TASK STATEMENT =>
Take the data below and copy exactly the lines starting at the one with "(t_key2 (dh_public ea)" and finishing at the one with "split_and!; [exact Hm2|exact", both included.

§

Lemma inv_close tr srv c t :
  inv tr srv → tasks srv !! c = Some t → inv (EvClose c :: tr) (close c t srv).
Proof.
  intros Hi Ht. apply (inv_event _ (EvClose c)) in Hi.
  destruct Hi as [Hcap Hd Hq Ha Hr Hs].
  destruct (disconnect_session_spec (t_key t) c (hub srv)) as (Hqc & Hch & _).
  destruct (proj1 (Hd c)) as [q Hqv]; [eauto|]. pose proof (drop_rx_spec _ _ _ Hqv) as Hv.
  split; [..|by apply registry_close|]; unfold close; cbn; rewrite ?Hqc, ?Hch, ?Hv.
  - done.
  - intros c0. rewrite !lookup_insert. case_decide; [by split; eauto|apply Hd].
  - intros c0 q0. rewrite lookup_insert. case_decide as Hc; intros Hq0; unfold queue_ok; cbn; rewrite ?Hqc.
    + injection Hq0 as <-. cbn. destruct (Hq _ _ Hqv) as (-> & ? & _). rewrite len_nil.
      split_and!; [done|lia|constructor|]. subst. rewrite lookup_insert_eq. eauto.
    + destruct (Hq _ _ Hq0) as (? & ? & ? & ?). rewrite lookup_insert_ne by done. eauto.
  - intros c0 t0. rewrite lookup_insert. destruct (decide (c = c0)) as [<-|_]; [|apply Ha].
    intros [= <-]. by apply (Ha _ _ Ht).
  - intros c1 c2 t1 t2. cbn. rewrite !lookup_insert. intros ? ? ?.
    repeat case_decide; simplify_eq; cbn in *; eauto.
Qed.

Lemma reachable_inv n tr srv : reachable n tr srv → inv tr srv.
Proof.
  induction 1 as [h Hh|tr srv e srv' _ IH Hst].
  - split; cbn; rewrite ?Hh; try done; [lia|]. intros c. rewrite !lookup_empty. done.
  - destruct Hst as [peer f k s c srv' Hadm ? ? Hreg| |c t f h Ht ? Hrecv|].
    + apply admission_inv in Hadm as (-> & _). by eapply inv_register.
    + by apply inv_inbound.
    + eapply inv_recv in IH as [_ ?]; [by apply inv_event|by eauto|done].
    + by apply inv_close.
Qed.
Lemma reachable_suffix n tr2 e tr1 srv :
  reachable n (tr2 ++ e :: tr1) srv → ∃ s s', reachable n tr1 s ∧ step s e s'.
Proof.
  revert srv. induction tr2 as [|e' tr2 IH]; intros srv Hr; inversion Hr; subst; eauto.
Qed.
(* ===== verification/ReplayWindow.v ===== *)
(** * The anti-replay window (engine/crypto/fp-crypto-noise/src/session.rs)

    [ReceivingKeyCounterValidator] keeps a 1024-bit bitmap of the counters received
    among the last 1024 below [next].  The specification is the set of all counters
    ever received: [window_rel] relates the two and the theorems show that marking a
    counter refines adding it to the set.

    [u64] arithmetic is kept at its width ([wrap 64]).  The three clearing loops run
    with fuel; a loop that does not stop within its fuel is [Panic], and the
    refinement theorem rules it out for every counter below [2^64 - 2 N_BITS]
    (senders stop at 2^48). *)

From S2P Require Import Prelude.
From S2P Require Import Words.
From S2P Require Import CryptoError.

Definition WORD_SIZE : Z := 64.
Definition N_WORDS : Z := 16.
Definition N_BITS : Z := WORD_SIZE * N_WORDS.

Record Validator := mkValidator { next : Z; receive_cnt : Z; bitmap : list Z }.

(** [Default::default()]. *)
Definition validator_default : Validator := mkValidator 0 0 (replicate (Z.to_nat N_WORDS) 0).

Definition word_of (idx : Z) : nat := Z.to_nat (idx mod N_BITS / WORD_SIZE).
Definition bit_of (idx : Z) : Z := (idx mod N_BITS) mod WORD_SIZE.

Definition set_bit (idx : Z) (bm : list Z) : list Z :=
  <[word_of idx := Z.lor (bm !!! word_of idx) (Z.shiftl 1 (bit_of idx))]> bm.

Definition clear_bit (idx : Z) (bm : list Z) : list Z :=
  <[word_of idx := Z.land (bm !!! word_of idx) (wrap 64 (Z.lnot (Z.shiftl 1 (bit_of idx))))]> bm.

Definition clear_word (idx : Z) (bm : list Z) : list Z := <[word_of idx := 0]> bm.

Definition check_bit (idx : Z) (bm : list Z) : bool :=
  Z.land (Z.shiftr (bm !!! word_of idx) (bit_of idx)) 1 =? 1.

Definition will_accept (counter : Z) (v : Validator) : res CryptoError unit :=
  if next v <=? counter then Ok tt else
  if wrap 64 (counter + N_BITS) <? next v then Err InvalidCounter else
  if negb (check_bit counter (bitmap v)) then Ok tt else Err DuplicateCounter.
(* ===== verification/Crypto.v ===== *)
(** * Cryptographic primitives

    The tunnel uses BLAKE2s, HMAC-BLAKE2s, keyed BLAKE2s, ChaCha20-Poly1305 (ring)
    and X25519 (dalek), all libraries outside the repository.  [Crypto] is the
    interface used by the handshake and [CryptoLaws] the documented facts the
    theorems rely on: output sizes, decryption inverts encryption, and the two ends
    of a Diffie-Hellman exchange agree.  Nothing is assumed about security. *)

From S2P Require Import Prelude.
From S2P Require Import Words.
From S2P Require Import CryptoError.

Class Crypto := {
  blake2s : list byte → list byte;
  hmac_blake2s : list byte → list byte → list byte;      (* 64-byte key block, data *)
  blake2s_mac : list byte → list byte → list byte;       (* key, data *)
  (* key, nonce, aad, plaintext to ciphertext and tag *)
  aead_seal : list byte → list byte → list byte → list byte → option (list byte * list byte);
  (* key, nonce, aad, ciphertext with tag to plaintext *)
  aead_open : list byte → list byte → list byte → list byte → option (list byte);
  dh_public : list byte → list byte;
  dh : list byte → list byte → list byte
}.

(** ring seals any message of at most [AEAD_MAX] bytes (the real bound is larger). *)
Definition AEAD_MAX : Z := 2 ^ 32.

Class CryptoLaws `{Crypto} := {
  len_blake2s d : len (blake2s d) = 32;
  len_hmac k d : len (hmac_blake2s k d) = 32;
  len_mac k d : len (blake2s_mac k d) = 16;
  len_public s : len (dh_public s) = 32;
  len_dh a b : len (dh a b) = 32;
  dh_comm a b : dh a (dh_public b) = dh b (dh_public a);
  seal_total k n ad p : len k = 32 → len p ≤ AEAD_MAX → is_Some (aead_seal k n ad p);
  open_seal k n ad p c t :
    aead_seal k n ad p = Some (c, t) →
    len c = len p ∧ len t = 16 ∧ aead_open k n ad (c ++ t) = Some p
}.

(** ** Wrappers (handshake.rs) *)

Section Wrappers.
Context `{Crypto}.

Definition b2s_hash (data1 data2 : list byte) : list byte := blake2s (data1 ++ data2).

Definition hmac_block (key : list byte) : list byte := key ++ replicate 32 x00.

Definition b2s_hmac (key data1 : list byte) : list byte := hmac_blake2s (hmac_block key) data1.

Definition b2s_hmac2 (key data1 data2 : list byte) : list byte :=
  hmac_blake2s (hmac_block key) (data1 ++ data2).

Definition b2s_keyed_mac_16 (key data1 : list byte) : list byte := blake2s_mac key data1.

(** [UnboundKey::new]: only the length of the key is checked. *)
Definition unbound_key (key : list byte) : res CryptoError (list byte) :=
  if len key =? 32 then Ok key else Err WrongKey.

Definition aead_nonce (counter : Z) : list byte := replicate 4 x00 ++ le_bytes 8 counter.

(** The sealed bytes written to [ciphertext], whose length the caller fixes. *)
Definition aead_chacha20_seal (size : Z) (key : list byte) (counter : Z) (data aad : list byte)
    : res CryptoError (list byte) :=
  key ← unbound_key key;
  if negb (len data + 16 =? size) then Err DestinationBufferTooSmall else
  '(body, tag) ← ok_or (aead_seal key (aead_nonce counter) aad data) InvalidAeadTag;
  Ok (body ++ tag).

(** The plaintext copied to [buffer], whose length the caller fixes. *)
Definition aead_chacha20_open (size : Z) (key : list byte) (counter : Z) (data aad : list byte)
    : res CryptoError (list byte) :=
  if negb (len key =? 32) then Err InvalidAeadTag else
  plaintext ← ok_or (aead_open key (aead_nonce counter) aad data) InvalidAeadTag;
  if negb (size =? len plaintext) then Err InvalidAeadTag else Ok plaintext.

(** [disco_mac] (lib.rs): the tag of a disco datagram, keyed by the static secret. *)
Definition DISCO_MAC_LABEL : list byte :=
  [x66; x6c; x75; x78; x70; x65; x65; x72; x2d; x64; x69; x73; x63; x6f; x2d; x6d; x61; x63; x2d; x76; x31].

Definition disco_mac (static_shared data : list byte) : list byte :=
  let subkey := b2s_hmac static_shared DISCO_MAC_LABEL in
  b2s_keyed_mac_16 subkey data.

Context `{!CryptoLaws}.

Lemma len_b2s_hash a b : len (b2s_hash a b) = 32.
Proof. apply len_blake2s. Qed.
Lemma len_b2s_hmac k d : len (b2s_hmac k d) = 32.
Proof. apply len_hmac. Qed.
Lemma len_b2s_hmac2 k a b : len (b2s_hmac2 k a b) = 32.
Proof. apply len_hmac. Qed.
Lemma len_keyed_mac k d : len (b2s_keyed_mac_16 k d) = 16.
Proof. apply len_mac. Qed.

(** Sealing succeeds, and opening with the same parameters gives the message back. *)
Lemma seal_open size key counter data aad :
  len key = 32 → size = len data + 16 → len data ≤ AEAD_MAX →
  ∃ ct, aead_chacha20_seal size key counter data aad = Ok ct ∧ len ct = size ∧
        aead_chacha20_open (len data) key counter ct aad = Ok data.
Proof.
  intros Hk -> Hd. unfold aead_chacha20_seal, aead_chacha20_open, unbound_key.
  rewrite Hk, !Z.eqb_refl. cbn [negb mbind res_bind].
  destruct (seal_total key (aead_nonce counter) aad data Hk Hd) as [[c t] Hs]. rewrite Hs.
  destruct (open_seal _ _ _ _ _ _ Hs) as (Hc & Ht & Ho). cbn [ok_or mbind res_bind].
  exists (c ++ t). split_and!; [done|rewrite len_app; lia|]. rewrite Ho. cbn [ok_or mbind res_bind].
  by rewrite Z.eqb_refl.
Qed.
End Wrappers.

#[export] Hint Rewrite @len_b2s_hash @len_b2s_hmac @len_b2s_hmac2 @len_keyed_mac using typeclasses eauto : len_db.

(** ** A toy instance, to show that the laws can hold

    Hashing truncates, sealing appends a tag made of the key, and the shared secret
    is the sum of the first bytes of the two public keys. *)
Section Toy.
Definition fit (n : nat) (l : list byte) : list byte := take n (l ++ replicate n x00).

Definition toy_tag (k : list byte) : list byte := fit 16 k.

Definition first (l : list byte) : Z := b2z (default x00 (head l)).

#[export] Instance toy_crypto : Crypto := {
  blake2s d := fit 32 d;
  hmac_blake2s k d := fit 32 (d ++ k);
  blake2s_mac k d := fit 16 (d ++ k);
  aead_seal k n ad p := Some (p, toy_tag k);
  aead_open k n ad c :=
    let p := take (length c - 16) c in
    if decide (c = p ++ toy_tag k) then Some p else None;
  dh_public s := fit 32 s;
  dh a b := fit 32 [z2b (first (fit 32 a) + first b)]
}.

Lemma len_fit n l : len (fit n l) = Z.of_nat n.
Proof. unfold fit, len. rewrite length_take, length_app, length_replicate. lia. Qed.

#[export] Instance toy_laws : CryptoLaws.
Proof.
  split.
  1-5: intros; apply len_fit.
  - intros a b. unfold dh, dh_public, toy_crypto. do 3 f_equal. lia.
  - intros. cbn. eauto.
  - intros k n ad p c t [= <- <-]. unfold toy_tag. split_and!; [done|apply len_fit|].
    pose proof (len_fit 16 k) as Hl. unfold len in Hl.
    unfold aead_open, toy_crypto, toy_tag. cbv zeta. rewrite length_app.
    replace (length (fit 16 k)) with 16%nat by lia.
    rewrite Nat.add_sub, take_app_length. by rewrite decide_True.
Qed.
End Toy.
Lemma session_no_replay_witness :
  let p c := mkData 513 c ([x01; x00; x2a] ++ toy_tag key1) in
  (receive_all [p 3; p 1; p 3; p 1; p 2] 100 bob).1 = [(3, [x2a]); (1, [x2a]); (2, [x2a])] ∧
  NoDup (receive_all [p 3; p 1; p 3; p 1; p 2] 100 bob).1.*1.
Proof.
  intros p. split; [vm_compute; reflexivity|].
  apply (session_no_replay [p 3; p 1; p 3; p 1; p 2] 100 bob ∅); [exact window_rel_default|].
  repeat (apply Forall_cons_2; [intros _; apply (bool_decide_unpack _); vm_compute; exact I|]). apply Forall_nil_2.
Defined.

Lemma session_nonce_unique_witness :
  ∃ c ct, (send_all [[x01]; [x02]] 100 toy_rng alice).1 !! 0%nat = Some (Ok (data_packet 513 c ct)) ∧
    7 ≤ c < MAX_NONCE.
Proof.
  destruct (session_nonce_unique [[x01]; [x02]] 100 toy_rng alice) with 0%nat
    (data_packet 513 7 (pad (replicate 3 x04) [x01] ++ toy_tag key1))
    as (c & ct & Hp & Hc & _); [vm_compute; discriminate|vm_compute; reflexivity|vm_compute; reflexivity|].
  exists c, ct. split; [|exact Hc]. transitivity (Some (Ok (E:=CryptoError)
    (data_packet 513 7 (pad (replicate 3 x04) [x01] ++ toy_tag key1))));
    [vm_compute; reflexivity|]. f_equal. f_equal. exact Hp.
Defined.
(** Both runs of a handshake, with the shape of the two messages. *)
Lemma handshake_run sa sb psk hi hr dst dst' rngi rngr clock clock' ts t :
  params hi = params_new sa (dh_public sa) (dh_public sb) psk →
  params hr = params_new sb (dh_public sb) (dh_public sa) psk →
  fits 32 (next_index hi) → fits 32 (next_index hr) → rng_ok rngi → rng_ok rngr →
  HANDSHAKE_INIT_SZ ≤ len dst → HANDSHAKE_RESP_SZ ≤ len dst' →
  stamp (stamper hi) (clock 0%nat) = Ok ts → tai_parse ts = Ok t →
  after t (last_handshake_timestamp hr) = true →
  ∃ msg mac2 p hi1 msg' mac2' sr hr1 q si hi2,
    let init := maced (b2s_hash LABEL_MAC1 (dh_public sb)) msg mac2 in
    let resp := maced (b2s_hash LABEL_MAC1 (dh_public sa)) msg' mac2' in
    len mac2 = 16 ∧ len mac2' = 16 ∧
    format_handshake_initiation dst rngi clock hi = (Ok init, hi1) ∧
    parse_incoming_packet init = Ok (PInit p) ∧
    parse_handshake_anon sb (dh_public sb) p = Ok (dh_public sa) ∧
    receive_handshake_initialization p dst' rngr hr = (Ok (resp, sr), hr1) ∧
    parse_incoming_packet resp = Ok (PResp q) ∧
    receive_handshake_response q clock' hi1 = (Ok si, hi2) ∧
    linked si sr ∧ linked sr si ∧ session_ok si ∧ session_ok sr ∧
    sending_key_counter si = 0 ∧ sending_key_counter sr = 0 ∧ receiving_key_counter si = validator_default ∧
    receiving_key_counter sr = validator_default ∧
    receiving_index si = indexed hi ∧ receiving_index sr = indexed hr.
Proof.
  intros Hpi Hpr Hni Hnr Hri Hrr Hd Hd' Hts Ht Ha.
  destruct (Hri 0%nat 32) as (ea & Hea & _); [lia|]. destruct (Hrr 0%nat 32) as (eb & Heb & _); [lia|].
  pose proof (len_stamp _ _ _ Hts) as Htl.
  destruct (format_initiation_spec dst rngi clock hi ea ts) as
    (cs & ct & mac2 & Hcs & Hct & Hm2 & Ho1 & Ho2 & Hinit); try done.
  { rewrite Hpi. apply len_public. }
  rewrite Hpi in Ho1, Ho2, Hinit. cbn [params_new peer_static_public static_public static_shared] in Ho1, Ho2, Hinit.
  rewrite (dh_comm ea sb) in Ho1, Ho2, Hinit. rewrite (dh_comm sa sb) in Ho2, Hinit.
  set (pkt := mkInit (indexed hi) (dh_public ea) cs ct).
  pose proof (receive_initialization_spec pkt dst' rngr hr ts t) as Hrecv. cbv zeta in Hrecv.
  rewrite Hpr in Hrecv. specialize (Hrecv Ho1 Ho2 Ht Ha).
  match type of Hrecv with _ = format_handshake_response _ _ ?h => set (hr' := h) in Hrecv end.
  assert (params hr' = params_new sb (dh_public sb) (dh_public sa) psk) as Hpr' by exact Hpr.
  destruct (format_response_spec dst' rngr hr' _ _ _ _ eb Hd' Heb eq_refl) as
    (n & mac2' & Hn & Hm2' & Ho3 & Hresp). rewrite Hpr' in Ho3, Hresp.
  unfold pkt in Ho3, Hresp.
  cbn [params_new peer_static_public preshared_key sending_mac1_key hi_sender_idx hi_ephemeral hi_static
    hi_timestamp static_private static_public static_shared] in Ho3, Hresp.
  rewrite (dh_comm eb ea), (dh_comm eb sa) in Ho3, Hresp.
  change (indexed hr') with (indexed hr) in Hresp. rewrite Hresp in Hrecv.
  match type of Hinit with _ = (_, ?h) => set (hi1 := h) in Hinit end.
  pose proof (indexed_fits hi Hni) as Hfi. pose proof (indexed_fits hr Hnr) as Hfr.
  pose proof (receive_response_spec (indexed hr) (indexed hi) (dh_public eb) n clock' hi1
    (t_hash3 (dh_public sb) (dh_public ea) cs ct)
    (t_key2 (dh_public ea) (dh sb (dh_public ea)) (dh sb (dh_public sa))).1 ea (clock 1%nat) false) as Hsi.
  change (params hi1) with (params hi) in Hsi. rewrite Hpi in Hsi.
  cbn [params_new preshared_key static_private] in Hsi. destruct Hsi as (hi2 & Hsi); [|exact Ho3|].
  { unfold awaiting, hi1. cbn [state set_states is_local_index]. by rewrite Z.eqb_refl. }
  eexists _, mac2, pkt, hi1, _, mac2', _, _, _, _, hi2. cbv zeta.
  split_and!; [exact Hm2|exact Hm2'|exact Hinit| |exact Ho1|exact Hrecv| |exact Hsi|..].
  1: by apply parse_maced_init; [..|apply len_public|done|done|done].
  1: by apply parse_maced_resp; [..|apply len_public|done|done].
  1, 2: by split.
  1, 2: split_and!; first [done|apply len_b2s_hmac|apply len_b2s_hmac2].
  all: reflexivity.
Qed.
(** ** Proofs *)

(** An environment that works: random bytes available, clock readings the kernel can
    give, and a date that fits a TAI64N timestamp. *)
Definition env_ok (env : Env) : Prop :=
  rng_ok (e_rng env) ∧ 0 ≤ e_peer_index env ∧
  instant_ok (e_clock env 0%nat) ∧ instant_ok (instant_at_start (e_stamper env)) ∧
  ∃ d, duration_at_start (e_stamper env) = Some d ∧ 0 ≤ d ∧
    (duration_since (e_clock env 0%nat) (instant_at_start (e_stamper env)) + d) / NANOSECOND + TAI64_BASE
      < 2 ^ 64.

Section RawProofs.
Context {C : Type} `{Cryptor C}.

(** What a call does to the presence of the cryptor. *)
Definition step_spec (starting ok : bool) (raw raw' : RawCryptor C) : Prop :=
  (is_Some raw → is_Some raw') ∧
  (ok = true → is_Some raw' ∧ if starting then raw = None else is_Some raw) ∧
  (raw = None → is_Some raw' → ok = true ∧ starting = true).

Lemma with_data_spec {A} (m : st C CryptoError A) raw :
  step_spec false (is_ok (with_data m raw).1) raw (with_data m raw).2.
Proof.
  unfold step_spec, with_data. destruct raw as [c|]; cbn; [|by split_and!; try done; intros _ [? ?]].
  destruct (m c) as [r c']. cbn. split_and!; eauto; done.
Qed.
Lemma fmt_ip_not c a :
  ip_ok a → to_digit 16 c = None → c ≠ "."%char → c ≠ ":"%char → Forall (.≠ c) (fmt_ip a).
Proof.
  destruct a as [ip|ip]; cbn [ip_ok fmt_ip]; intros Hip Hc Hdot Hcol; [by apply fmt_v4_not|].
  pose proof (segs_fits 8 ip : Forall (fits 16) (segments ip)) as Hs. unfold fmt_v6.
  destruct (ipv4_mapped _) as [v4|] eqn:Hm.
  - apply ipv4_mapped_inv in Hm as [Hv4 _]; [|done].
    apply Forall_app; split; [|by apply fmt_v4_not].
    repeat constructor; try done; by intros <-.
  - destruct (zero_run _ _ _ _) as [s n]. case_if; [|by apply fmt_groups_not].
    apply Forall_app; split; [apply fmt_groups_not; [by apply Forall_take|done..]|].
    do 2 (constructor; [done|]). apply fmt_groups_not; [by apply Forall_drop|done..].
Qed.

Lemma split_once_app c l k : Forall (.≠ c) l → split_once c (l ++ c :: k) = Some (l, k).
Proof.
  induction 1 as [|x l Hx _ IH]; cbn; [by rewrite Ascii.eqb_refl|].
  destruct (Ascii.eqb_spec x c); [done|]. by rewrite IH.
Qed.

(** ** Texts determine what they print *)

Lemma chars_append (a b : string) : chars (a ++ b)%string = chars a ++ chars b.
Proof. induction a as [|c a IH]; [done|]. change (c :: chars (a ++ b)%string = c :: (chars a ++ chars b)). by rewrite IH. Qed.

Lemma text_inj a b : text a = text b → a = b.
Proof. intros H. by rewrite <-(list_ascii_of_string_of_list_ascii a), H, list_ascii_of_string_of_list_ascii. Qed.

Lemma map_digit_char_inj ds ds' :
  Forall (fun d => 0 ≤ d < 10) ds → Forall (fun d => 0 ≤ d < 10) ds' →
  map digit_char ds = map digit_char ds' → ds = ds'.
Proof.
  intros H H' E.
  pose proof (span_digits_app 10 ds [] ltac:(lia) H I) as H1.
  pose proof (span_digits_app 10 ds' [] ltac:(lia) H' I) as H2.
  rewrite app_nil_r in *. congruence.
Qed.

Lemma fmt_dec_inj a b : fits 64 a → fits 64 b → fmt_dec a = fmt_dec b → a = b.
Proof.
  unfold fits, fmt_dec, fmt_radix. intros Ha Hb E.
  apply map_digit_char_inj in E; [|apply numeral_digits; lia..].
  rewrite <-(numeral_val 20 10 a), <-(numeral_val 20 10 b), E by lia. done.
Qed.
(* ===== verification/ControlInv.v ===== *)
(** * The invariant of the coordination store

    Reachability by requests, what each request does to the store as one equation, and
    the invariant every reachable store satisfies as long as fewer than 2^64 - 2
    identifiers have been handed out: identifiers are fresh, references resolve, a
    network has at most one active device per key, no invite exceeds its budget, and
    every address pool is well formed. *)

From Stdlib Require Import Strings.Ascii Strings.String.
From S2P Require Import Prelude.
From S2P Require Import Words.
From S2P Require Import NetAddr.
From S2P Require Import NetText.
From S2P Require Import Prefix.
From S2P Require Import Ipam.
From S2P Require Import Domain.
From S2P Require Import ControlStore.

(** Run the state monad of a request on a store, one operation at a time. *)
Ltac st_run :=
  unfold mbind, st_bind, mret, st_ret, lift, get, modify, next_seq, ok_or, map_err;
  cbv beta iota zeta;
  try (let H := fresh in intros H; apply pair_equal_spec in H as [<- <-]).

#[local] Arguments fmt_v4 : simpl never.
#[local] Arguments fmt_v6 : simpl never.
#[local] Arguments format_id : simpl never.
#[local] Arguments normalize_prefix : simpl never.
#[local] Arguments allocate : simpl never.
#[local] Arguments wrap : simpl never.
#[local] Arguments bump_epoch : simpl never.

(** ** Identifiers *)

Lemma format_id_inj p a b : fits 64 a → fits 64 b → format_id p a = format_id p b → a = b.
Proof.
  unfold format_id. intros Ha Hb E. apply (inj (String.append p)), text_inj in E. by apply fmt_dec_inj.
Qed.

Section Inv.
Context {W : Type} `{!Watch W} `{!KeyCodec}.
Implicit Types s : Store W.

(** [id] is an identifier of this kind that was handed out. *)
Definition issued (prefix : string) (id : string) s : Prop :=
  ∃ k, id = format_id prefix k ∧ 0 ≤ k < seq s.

§

REPLY =>
    (t_key2 (dh_public ea) (dh sb (dh_public ea)) (dh sb (dh_public sa))).1 ea (clock 1%nat) false) as Hsi.
  change (params hi1) with (params hi) in Hsi. rewrite Hpi in Hsi.
  cbn [params_new preshared_key static_private] in Hsi. destruct Hsi as (hi2 & Hsi); [|exact Ho3|].
  { unfold awaiting, hi1. cbn [state set_states is_local_index]. by rewrite Z.eqb_refl. }
  eexists _, mac2, pkt, hi1, _, mac2', _, _, _, _, hi2. cbv zeta.
  split_and!; [exact Hm2|exact Hm2'|exact Hinit| |exact Ho1|exact Hrecv| |exact Hsi|..].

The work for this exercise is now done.